Shepard Fairey’s new mural on Houston Street


Shepard Fairey spent years making a name for himself in street art culture with his ubiquitous "Obey" posters and stickers–he's racked up well over a million hits worldwide; even if you don't know what we're talking about, you'd definitely recognize them–but in 2008 he became famous to the rest of the world for his iconic blue-and-red Obama "Hope" poster. 



This week the street art-superstar has wheatpasted his way into New York City semi-permanence with his provocative mural "These Parties Disgust Me", getting put up right now on the corner of East Houston and Bowery.

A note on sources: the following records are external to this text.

Definition get_all_markdown_files : M (list string) :=
  files <- run_git_command ["git"; "ls-files"; "*.md"] ;;
  ret (Py.splitlines files).

(** The loop of [analyze_readability] over the entries of the log. *)
Fixpoint analyze_commits (file_path : string) (commits : list string)
         (results : list row) : M (list row) :=
  match commits with
  | [] => ret results
  | entry :: commits' =>
      match Py.split_char "|" entry with
      | [commit_hash; commit_date] =>
          match parse_date commit_date with
          | None =>
              print Stderr ("Warning: Invalid date format for commit " ++ commit_hash) ;;;
              analyze_commits file_path commits' results
          | Some commit_date =>
              content <- get_file_content_at_commit commit_hash file_path ;;
              if Soup.nonempty content then
                score <- calculate_readability content ;;
                analyze_commits file_path commits'
                  (results ++ [Row file_path commit_hash commit_date score])%list
              else analyze_commits file_path commits' results
          end
      | _ => raise ValueError      (* the unpacking of the split fails *)
      end
  end.

Definition is_file_not_found (e : exn) : bool :=
  match e with FileNotFoundError => true | _ => false end.

Definition analyze_readability (file_path : string) : M (list row) :=
  commits <- get_commit_history (Some file_path) ;;
  results <- analyze_commits file_path commits [] ;;
  try_except
    (staged_content <- match read_file file_path with
                       | Some c => ret c
                       | None => raise FileNotFoundError
                       end ;;
     staged_score <- calculate_readability staged_content ;;
     ret (results ++ [Row file_path "STAGED" now staged_score])%list)
    is_file_not_found
    (ret results).

(** [grouped_results.setdefault(result["file"], []).append(result)] *)
Fixpoint setdefault_append (r : row) (grouped : list (string * list row))
  : list (string * list row) :=
  match grouped with
  | (k, entries) :: t =>
      if String.eqb k (file r) then (k, (entries ++ [r])%list) :: t
      else (k, entries) :: setdefault_append r t
  | [] => [(file r, [r])]
  end.

Definition group_by_file (results : list row) : list (string * list row) :=
  fold_left (fun grouped r => setdefault_append r grouped) results [].

Definition entry_line (entry : row) : string :=
  "| " ++ commit entry ++ " | " ++ date entry ++ " | "
  ++ format2f (score entry) ++ " |".

Definition group_lines (g : string * list row) : list string :=
  (NL ++ "## Readability history for file: " ++ fst g)
  :: "| Commit | Date | Score |"
  :: "|--------|------|-------|"
  :: map entry_line (snd g).

(** The lines [display_results] prints, one per [print] call. *)
Definition display_lines (results : list row) : list string :=
  flat_map group_lines (group_by_file results).

Definition display_results (results : list row) : M unit :=
  (map (Print Stdout) (display_lines results), Ok tt).
(* ===== verification/_CoqProject ===== *)
-Q . S2P
Prelude.v
GoText.v
Names.v
Invocation.v
Operation.v
Paging.v
OperationStore.v
OperationWorker.v
OperationHost.v
OperationAwait.v
OperationAwaitProperties.v
TopoSort.v
InvocationGraph.v
InvocationGraphOrder.v
InvocationGraphProperties.v
Delivery.v
DeliveryStore.v
DeliveryWorker.v
Message.v
ContextInjection.v
Trajectory.v
Sha256.v
Agent.v
Lineage.v
Workflow.v
WorkflowProperties.v
WorkflowRun.v
Parallel.v
Registrar.v
Composition.v
CompositionProperties.v
CompositionInvariant.v
Mounts.v
EventDispatch.v
EventDispatchProperties.v
TrajectoryBranch.v
TrajectoryStore.v
TrajectoryInvariant.v
TrajectoryHistory.v
TrajectoryProperties.v
Payload.v
Durability.v
DurabilityProperties.v
SessionState.v
PromptHost.v
SessionTrajectory.v
ToolCalls.v
PromptExecution.v
ExecutionCompletion.v
PromptLaws.v
PromptInvariant.v
Recovery.v
LoopBounds.v
ToolCallProperties.v
BitCodec.v
PromptExamples.v
ResumeEnvironment.v
ResumeExactness.v
ResumeTheorems.v
Sessions.v
SessionsProperties.v
Base64.v
Registry.v
RegistryInvariant.v
RegistryProperties.v
GatewayEvent.v
GatewayEventProperties.v
GatewayInput.v
GatewayInputProperties.v
GatewayInteraction.v
GatewayInteractionProperties.v
GatewayPermission.v
GatewaySession.v
GatewaySessionProperties.v
GatewayConversation.v
GatewaySupervisor.v
GatewaySupervisorProperties.v
GatewayService.v
GatewayBackend.v
GatewayBackendProperties.v
Lemma merge_sort_ext l : Forall X l → merge_sort R l = merge_sort R' l.
Proof using HR.
  unfold merge_sort. intros Hl. assert (Forall (λ o, ∀ k, o = Some k → Forall X k) []) as Hst by constructor.
  revert Hst. generalize ([] : list (option (list A))). induction Hl as [|x l Hx Hl IH]; intros st Hst; simpl.
  - by apply merge_stack_ext.
  - destruct (merge_list_to_stack_ext st [x]) as [Heq Hst']; [done|by repeat constructor|].
    rewrite <-Heq. by apply IH.
Qed.
End merge_ext.

Lemma SortFunc_pointwise {A} (c1 c2 : A → A → Z) l :
  (∀ x y, x ∈ l → y ∈ l → c1 x y = c2 x y) → SortFunc c1 l = SortFunc c2 l.
Proof.
  intros Heq. apply (merge_sort_ext _ _ (λ x, x ∈ l)).
  - intros x y Hx Hy. unfold cmp_le. by rewrite Heq.
  - by apply list.Forall_forall.
Qed.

Once the spot of a legendary Keith Haring piece, the location–complete with freestanding, phony wall–is curated these days by gallery giant Jeffrey Deitch, and has seen a Haring homage and, most recently, a sunshiney piece by the Brazilian brothers who call themselves Os Gemeos. 



Now it's Shepard Fairey's turn, and we were fortunate to be able to watch him work the other night, pasting and painting, coincidentally enough right after seeing the excellent Exit Through the Gift Shop, "the world's first Street Art disaster movie," three blocks away at the Sunshine, a (maybe) documentary which stars Banksy, Mr. Brainwash, and… Shepard Fairey!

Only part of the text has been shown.